Property tax rates depend on where your property is situated. Usually, property taxes are calculated as a percentage of either the fair market value or the assessed value of your property.

The assessed value of a property is determined solely for tax purposes. Your property may have an X amount of market value, but its assessed value, determined by an assessor, may or may not be the same figure. The fair market value is essentially the selling price of the property based on what sellers and buyers agree to for similar properties in your area.

Are Property Taxes Absolute

There’s a saying that death and taxes are two other things in this world that are constant. Therefore, the short answer is that yes, property taxes are absolute. There’s no running away from them but the good news is that there are exemptions.

There are ways to reduce the amount of property tax required to pay. Some states grant exemptions for homestead use, while others do not. Some states also grant certain exemptions based on disability, veterans, or the elderly. It’s best to consult with a local real estate practitioner to help you out with this issue.

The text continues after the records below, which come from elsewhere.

Lemma init_run v name base size quantum fa fr flags vs (x : X) ns nf pool :
  sys_ok vs → arenas vs !! v = None → free_segs vs = ns :: nf :: pool →
  (String.length name < 64)%nat → 0 ≤ base → 0 < size → base + size < 2^64 →
  ∃ vs' a, vmem_init v name base size quantum fa fr 0 flags (vs, x) = Ok ((), (vs', x)) ∧
    sys_ok vs' ∧ arenas vs' = <[v := a]> (arenas vs) ∧ header a = (name, [base; size; quantum; flags; fa; fr; 0]) ∧ vm_allocfn a = fa ∧
    free_segs vs' = pool ∧ nfreesegs vs' = nfreesegs vs - 1 - 1 ∧
    segqueue a = [Seg ns kVMemSegSpan base size; Seg nf kVMemSegFree base size] ∧
    spans a = [(base, size)] ∧ free_space a = [(base, size)] ∧ live a = [].
Proof.
  intros Hs Hv Hp Hn Hb Hsz He.
  set (e := empty_arena name base size quantum fa fr 0 flags).
  pose proof (empty_arena_ok name base size quantum fa fr 0 flags) as Hoke.
  set (vs0 := VState (<[v := e]> (arenas vs)) (free_segs vs) (nfreesegs vs)).
  assert (sys_ok vs0) as Hs0 by by apply sys_inv_new.
  assert (arenas vs0 !! v = Some e) as He0 by apply lookup_insert_eq.
  set (a := insert_span None (Seg ns kVMemSegSpan base size) (Seg nf kVMemSegFree base size) e).
  assert (segqueue a = [Seg ns kVMemSegSpan base size; Seg nf kVMemSegFree base size]) as Q
    by (unfold a; simpl; by rewrite Z.eqb_refl).
  pose proof (pool_nodup _ _ _ Hs) as ND. rewrite Hp in ND.
  apply NoDup_cons in ND as [N1 _]. apply not_elem_of_cons in N1 as [N1 _].
  assert (arena_ok a) as Hoka.
  { apply (insert_span_ok e ns nf kVMemSegSpan base size); try done; try apply not_elem_of_nil.
    intros s []%elem_of_nil. }
  exists (VState (<[v := a]> (arenas vs)) pool (nfreesegs vs - 1 - 1)), a. split_and!.
  - unfold vmem_init. rewrite decide_False by lia.
    rewrite (bind_step _ _ (vs, x) () (vs, x)) by done.
    rewrite (bind_step _ _ (vs, x) () (vs0, x)) by done.
    rewrite (proj2 (Z.eqb_neq size 0)) by lia. change (negb false && (0 =? 0))%bool with true.
    lazy iota.
    rewrite (bind_step _ _ _ _ _ (add_internal_run v kVMemSegSpan base size flags
      vs0 x e ns nf pool He0 Hp)).
    unfold mret, M_ret. simpl. by rewrite insert_insert_eq.
  - rewrite <-(insert_insert_eq (arenas vs) v a e).
    apply (sys_inv_add _ [] vs0 v e a ns nf pool); try done. intros t. rewrite Q.
    rewrite !elem_of_cons. intros [->|[->|[]%elem_of_nil]]; auto.
  - done.
  - done.
  - done.
  - done.
  - done.
  - exact Q.
  - unfold spans, markers. by rewrite Q.
  - unfold free_space, of_type. by rewrite Q.
  - unfold live, of_type. by rewrite Q.
Qed.

(** [vmem_init] of an arena with a range and no source returns an arena
    that is one free span over that range and has no allocations, in a state
    that satisfies the invariant. *)
Theorem vmem_init_correct v name base size quantum fa fr flags vs (x : X) ns nf pool :
  sys_ok vs → arenas vs !! v = None → free_segs vs = ns :: nf :: pool →
  (String.length name < 64)%nat → 0 ≤ base → 0 < size → base + size < 2^64 →
  ∃ vs' a, vmem_init v name base size quantum fa fr 0 flags (vs, x) = Ok ((), (vs', x)) ∧
    sys_ok vs' ∧ arenas vs' = <[v := a]> (arenas vs) ∧ vm_allocfn a = fa ∧
    spans a = [(base, size)] ∧ free_space a = [(base, size)] ∧ live a = [].
Proof.
  intros. destruct (init_run v name base size quantum fa fr flags vs x ns nf pool)
    as (vs' & a & Hrun); try done. exists vs', a. naive_solver.
Qed.
End init.

(** ** Where the size test wraps *)

Lemma first_fit_exact size min flags l s :
  has_flag flags kVMemExact = true → s ∈ l → fit_addr size min flags s = Some min →
  ∃ s', s' ∈ l ∧ first_fit size min flags l = Some (s', min).
Proof.
  intros Hx Hin Hf. induction l as [|t l IH]; [by apply not_elem_of_nil in Hin|]. simpl.
  destruct (fit_addr size min flags t) as [addr|] eqn:E.
  - exists t. split; [left|]. unfold fit_addr in E. rewrite Hx in E. simpl in E.
    rewrite !Z.gtb_ltb in E. destruct (Z.leb_spec (seg_base t) min).
    + by destruct (_ <? _); simplify_eq.
    + by rewrite (proj2 (Z.ltb_lt min (seg_base t))) in E by done.
  - apply elem_of_cons in Hin as [->|Hin]; [congruence|].
    destruct (IH Hin) as (s' & ? & ?). exists s'. split; [by right|done].
Qed.

Lemma search_freelists_exact size min flags a i n j s :
  has_flag flags kVMemExact = true → (i ≤ j < i + n)%nat → s ∈ freelist_segs a j →
  fit_addr size min flags s = Some min →
  ∃ s' k, s' ∈ freelist_segs a k ∧ search_freelists size min flags a i n = Some (s', min).
Proof.
  intros Hx Hj Hs Hf. revert i Hj. induction n as [|n IH]; intros i Hj; [lia|]. simpl.
  destruct (first_fit size min flags (freelist_segs a i)) as [[s' m]|] eqn:E.
  - apply first_fit_Some in E as [Hin Hf']. exists s', i. split; [done|].
    unfold fit_addr in Hf'. rewrite Hx in Hf'. simpl in Hf'. rewrite !Z.gtb_ltb in Hf'.
    destruct (Z.leb_spec (seg_base s') min).
    + destruct (_ <? _) in Hf'; by simplify_eq.
    + by rewrite (proj2 (Z.ltb_lt min (seg_base s'))) in Hf' by done.
  - destruct (decide (i = j)) as [->|]; [|apply IH; lia].
    destruct (first_fit_exact _ _ _ _ _ Hx Hs Hf) as (s' & _ & E'). congruence.
Qed.

Section wrap.
Context {X : Type}.
Variable vm_kalloc : Z → Z → M (vstate * X) Z.
Variable call_alloc : Z → Z → Z → Z → M (vstate * X) (Z * Z).
Variable call_free : Z → Z → Z → Z → M (vstate * X) unit.

(** C33: the test that an exact allocation fits is done on 64-bit sums.  When
    [min + size] wraps and the wrapped sum is below the end of some free segment
    that starts at or below [min] and is on a freelist that is searched,
    [vmem_xalloc] returns 0 and [min], even though no part of the range past
    the end of that segment is in it. *)
Theorem vmem_xalloc_exact_wraps v size min flags vs x a l r pool s :
  sys_ok vs → arenas vs !! v = Some a → free_segs vs = l :: r :: pool →
  no_refill flags vs → has_flag flags kVMemExact = true →
  0 < size < 2^64 → 0 ≤ min < 2^64 →
  s ∈ segqueue a → seg_ty s = kVMemSegFree → Z.log2 size ≤ Z.log2 (seg_size s) →
  seg_base s ≤ min → 2^64 ≤ min + size → min + size - 2^64 ≤ seg_end s →
  seg_end s < min + size ∧
  ∃ vs', vmem_xalloc vm_kalloc call_alloc call_free v size 0 0 0 min 0 flags (vs, x) =
    Ok ((0, Some min), (vs', x)).
Proof.
  intros Hs Ha Hp Hr Hx Hsz Hmin Hin Hf Hlog Hb Hw Hend.
  pose proof (so_arena _ _ _ Hs _ _ Ha) as Hok. simpl in Hok.
  pose proof (layout_pos _ _ _ _ (ao_layout _ Hok) Hin) as [Hpos He].
  pose proof (layout_bounds 0 0 _ _ ltac:(done) ltac:(done) (ao_layout _ Hok) Hin).
  split; [lia|]. unfold seg_end in *.
  assert (fit_addr size min flags s = Some min) as Hfit.
  { unfold fit_addr. rewrite (proj2 (Z.leb_le _ _)) by done. rewrite Z.gtb_ltb.
    assert (w64 (min + size) = min + size - 2^64) as ->.
    { unfold w64. symmetry. apply (Z.mod_unique _ _ 1); lia. }
    rewrite (w64_small (seg_base s + seg_size s)) by lia.
    by rewrite (proj2 (Z.ltb_ge _ _)) by lia. }
  pose proof (freelist_index_range (seg_size s) ltac:(lia)) as Hi.
  pose proof (freelist_index_range size ltac:(lia)) as Hi'.
  destruct (search_freelists_exact size min flags a (Z.to_nat (freelist_index size))
    (kNFreeLists - Z.to_nat (freelist_index size)) (Z.to_nat (freelist_index (seg_size s))) s)
    as (s' & k & Hs' & E); [done| | |done|].
  { rewrite !freelist_index_log2 in *. unfold kNFreeLists. lia. }
  { apply elem_of_freelist_segs; [done|]. split_and!; [done| |unfold kNFreeLists; lia].
    unfold free_class. by rewrite decide_True. }
  assert (search size min flags a = Some (s', min)) as Es by exact E.
  apply elem_of_freelist_segs in Hs' as (_ & [Hf' _]%free_class_Some & _); [|done].
  rewrite (xalloc_prologue _ _ _ v size min flags vs x l r pool a); try done;
    [|split; [lia|by right]].
  rewrite Es. rewrite (bind_step _ _ _ _ _ (split_seg_run v s' l r min size
    (VState (arenas vs) pool (nfreesegs vs - 1 - 1)) x a Ha Hf')).
  eexists. reflexivity.
Qed.
End wrap.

You may also use the amount you paid for property taxes and deduct it from your income taxes. Taxpayers take advantage of this because they can get more money back than they would if they took a standard deduction. They use a Schedule A form to show how much money they spent on each line item. These items include medical expenses, gifts to charity, and state and local taxes (SALT). The SALT deduction is currently capped at $10,000.

How to pay property taxes

Most homeowners set aside a sum of money for property taxes every month through their mortgage payments. Your lender or servicer puts the tax money into an escrow account until it’s time to pay.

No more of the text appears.